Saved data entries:
>>>
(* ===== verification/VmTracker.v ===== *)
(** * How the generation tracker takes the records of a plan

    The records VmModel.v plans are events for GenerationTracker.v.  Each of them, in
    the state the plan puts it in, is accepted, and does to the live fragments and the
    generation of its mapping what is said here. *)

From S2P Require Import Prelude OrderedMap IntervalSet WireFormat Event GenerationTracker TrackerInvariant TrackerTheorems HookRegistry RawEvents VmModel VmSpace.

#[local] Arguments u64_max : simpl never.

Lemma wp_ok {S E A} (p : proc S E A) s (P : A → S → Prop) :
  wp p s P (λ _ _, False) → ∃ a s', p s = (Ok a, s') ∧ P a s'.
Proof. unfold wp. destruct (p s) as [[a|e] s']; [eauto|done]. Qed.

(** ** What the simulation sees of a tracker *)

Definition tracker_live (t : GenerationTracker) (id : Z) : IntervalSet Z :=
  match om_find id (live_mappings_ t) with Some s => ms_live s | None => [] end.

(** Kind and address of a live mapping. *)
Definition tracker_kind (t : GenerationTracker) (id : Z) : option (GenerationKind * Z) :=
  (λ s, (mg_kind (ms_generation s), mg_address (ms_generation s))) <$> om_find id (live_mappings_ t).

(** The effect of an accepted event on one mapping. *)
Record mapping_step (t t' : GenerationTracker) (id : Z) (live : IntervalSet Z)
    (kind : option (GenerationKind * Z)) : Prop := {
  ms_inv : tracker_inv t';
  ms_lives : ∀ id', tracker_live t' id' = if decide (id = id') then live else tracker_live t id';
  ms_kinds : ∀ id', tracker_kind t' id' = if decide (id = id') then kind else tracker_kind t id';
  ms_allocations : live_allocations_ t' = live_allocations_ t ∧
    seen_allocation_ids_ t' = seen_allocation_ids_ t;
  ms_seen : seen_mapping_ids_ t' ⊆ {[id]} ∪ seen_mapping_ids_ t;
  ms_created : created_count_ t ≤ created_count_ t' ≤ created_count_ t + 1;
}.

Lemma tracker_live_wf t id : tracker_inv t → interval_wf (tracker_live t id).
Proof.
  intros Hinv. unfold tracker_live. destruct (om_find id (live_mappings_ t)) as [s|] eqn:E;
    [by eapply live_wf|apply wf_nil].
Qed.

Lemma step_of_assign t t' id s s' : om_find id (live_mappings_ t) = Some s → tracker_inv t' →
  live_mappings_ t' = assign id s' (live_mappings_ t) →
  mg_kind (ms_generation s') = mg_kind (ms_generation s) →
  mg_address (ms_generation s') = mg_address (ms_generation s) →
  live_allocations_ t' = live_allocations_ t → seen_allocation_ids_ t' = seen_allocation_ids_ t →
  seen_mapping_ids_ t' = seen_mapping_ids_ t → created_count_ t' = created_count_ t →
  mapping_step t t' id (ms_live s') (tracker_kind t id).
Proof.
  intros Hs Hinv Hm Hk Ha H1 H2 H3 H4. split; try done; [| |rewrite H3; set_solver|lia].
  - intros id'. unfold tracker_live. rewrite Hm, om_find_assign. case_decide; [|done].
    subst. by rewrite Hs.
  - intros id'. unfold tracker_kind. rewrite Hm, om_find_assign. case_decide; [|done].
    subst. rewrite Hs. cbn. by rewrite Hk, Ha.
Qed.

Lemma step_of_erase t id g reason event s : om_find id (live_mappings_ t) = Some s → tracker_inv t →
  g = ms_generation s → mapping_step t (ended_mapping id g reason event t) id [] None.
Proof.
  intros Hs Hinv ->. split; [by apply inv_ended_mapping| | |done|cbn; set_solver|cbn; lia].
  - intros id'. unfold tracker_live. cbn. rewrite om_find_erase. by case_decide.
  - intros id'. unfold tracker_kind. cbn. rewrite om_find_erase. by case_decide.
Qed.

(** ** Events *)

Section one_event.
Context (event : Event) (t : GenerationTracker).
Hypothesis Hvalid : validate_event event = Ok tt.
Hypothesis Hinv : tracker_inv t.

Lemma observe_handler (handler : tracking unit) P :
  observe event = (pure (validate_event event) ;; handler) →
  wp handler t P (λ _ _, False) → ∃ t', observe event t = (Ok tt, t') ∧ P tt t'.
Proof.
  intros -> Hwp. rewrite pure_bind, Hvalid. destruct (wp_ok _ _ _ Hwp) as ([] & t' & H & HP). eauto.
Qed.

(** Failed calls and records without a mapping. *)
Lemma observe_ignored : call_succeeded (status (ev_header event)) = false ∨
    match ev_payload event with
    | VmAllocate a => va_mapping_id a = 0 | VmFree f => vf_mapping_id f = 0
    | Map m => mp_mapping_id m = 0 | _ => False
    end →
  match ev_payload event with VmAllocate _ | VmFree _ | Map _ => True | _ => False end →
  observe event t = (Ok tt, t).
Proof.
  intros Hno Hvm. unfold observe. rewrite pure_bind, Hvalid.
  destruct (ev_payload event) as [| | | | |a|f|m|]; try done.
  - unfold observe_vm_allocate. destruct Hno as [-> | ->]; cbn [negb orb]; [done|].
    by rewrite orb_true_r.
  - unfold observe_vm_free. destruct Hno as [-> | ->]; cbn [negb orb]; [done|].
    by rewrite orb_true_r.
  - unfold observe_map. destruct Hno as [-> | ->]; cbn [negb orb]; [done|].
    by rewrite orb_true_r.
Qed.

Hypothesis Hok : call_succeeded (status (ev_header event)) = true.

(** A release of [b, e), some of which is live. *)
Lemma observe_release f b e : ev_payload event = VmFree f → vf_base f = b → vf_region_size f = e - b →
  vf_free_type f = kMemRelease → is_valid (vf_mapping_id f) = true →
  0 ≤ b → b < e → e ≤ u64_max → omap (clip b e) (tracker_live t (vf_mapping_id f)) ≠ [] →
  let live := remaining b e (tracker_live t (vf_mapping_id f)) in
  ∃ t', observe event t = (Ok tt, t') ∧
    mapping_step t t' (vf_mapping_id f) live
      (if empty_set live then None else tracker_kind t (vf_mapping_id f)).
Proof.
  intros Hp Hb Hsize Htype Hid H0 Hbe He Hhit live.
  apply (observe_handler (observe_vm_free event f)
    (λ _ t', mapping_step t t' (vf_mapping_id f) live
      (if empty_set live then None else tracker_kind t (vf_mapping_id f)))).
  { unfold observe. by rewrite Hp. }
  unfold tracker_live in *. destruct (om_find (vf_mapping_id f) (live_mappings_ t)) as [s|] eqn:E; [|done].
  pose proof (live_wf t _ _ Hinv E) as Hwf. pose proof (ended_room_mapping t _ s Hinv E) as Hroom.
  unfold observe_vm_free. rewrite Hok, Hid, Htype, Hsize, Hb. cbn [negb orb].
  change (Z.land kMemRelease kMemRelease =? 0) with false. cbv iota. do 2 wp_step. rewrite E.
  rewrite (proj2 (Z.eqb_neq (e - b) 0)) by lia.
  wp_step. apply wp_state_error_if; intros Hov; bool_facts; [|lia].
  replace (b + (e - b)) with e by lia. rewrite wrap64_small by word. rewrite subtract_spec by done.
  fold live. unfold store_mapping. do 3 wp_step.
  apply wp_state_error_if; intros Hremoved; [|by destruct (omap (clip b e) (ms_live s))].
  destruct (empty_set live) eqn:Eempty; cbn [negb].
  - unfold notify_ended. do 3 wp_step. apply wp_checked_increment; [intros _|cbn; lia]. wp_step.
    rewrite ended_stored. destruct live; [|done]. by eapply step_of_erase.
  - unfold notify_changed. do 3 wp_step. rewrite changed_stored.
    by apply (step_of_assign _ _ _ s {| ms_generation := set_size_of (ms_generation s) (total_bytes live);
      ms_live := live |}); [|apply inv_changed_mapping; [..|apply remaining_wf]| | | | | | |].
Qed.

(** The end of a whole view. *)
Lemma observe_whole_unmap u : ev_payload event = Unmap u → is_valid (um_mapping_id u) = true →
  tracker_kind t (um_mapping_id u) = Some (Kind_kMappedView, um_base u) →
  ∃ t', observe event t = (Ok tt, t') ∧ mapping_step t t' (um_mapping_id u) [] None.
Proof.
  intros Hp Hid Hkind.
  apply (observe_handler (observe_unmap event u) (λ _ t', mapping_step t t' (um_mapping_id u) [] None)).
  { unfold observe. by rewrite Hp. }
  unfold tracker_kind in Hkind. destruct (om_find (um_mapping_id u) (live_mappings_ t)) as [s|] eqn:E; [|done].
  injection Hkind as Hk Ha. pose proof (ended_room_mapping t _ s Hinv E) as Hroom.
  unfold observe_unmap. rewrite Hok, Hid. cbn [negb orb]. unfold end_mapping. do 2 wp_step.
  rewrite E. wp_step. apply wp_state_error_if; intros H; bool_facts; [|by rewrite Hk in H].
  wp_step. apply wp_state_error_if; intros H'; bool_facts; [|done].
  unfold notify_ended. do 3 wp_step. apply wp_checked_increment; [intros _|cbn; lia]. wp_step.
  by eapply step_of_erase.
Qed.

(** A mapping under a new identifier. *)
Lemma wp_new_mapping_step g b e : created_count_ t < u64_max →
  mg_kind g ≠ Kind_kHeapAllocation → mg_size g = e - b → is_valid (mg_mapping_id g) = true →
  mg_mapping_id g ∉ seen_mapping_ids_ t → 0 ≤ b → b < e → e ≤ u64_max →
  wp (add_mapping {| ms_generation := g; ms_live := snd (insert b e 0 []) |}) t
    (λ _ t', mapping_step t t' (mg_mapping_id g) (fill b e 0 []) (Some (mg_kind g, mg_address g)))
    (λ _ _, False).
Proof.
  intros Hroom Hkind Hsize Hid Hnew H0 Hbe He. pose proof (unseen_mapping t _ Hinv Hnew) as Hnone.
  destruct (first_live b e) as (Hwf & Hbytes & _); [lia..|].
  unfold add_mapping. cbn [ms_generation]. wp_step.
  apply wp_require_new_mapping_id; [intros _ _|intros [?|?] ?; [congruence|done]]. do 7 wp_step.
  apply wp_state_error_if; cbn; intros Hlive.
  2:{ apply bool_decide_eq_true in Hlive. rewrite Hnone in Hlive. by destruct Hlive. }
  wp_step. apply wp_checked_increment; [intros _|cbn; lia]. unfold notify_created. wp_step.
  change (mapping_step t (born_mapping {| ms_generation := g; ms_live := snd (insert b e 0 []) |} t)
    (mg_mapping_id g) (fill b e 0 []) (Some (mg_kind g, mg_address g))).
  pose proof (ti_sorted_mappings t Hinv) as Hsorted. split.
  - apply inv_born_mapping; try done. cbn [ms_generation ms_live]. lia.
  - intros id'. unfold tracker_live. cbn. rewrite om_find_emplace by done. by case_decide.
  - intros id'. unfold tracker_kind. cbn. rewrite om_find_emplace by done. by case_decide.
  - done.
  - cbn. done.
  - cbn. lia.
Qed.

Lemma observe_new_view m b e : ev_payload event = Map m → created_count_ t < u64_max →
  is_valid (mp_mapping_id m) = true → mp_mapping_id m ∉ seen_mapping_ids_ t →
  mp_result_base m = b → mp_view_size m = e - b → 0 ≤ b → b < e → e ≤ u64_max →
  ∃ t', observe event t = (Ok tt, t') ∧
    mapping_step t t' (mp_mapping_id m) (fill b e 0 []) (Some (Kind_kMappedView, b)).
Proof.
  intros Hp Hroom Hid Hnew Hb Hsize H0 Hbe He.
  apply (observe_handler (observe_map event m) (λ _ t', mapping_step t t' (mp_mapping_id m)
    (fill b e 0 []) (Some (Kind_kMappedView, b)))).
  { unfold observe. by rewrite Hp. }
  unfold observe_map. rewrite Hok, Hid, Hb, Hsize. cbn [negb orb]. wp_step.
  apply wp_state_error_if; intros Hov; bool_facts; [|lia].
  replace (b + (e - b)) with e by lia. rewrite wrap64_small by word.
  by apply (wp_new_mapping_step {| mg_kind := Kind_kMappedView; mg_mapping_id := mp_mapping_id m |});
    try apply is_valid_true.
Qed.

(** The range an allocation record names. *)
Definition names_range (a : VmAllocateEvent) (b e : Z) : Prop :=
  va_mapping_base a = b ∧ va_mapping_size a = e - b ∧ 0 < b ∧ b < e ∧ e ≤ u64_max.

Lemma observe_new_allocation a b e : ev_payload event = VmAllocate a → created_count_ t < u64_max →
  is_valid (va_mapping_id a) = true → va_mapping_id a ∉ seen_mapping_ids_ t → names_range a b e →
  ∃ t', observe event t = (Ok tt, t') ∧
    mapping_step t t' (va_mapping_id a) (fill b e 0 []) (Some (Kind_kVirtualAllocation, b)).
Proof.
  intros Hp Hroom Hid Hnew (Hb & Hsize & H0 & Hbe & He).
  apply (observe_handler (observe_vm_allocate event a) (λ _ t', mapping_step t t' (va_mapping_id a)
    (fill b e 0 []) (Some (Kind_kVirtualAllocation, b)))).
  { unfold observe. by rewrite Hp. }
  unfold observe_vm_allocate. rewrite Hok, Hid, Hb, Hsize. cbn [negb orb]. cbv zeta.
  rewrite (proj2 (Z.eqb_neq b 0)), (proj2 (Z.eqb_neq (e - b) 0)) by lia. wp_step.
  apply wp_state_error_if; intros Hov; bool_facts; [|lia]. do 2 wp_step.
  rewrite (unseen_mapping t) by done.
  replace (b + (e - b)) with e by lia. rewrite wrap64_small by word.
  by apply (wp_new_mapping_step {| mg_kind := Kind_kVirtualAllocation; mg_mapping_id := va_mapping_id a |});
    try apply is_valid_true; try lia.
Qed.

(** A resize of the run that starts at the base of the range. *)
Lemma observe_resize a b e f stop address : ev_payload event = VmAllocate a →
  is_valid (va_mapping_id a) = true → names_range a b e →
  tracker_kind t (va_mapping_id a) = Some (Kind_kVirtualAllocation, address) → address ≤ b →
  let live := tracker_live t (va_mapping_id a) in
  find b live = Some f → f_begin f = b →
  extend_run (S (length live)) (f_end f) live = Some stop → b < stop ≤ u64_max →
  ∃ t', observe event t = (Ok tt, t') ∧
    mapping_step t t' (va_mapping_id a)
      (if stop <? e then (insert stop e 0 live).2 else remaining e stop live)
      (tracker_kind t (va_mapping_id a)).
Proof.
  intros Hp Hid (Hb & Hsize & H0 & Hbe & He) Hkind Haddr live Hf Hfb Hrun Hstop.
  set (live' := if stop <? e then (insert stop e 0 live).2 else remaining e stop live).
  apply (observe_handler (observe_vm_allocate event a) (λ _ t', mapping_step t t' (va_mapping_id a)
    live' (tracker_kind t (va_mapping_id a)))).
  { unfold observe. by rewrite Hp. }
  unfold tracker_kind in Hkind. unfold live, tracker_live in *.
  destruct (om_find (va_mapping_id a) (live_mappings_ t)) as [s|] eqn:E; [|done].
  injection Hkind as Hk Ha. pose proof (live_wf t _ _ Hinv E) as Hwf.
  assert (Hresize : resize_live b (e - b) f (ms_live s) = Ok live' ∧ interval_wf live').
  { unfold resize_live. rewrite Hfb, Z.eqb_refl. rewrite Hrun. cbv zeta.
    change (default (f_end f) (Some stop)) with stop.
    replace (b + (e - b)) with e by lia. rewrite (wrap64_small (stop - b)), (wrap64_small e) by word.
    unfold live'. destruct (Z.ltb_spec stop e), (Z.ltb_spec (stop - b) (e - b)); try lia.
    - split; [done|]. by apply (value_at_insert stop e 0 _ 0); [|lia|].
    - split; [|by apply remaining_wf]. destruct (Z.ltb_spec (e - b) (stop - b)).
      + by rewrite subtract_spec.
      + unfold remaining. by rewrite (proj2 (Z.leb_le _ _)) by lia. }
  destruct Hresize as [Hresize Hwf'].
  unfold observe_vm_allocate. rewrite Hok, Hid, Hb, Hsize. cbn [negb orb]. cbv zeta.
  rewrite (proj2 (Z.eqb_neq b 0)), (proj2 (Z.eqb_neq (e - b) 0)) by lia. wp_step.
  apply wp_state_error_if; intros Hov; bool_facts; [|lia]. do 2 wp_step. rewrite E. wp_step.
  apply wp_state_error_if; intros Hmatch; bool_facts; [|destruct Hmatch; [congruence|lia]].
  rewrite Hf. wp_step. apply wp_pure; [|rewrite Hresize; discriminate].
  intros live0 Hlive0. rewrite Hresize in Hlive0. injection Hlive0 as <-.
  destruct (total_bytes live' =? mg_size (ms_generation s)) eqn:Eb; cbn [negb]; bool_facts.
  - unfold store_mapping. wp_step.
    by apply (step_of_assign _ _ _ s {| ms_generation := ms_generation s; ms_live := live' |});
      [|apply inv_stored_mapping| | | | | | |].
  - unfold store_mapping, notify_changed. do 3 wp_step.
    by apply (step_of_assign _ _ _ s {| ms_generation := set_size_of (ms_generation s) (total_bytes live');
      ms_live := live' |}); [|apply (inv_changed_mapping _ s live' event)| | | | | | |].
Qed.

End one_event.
<<<
Directions: Within the data above, the span starting at the line containing "(** The effect" and ending at the line containing "live_mappings_ t' = assign" is to be retyped exactly, with no other lines.

Result below:
(** The effect of an accepted event on one mapping. *)
Record mapping_step (t t' : GenerationTracker) (id : Z) (live : IntervalSet Z)
    (kind : option (GenerationKind * Z)) : Prop := {
  ms_inv : tracker_inv t';
  ms_lives : ∀ id', tracker_live t' id' = if decide (id = id') then live else tracker_live t id';
  ms_kinds : ∀ id', tracker_kind t' id' = if decide (id = id') then kind else tracker_kind t id';
  ms_allocations : live_allocations_ t' = live_allocations_ t ∧
    seen_allocation_ids_ t' = seen_allocation_ids_ t;
  ms_seen : seen_mapping_ids_ t' ⊆ {[id]} ∪ seen_mapping_ids_ t;
  ms_created : created_count_ t ≤ created_count_ t' ≤ created_count_ t + 1;
}.

Lemma tracker_live_wf t id : tracker_inv t → interval_wf (tracker_live t id).
Proof.
  intros Hinv. unfold tracker_live. destruct (om_find id (live_mappings_ t)) as [s|] eqn:E;
    [by eapply live_wf|apply wf_nil].
Qed.

Lemma step_of_assign t t' id s s' : om_find id (live_mappings_ t) = Some s → tracker_inv t' →
  live_mappings_ t' = assign id s' (live_mappings_ t) →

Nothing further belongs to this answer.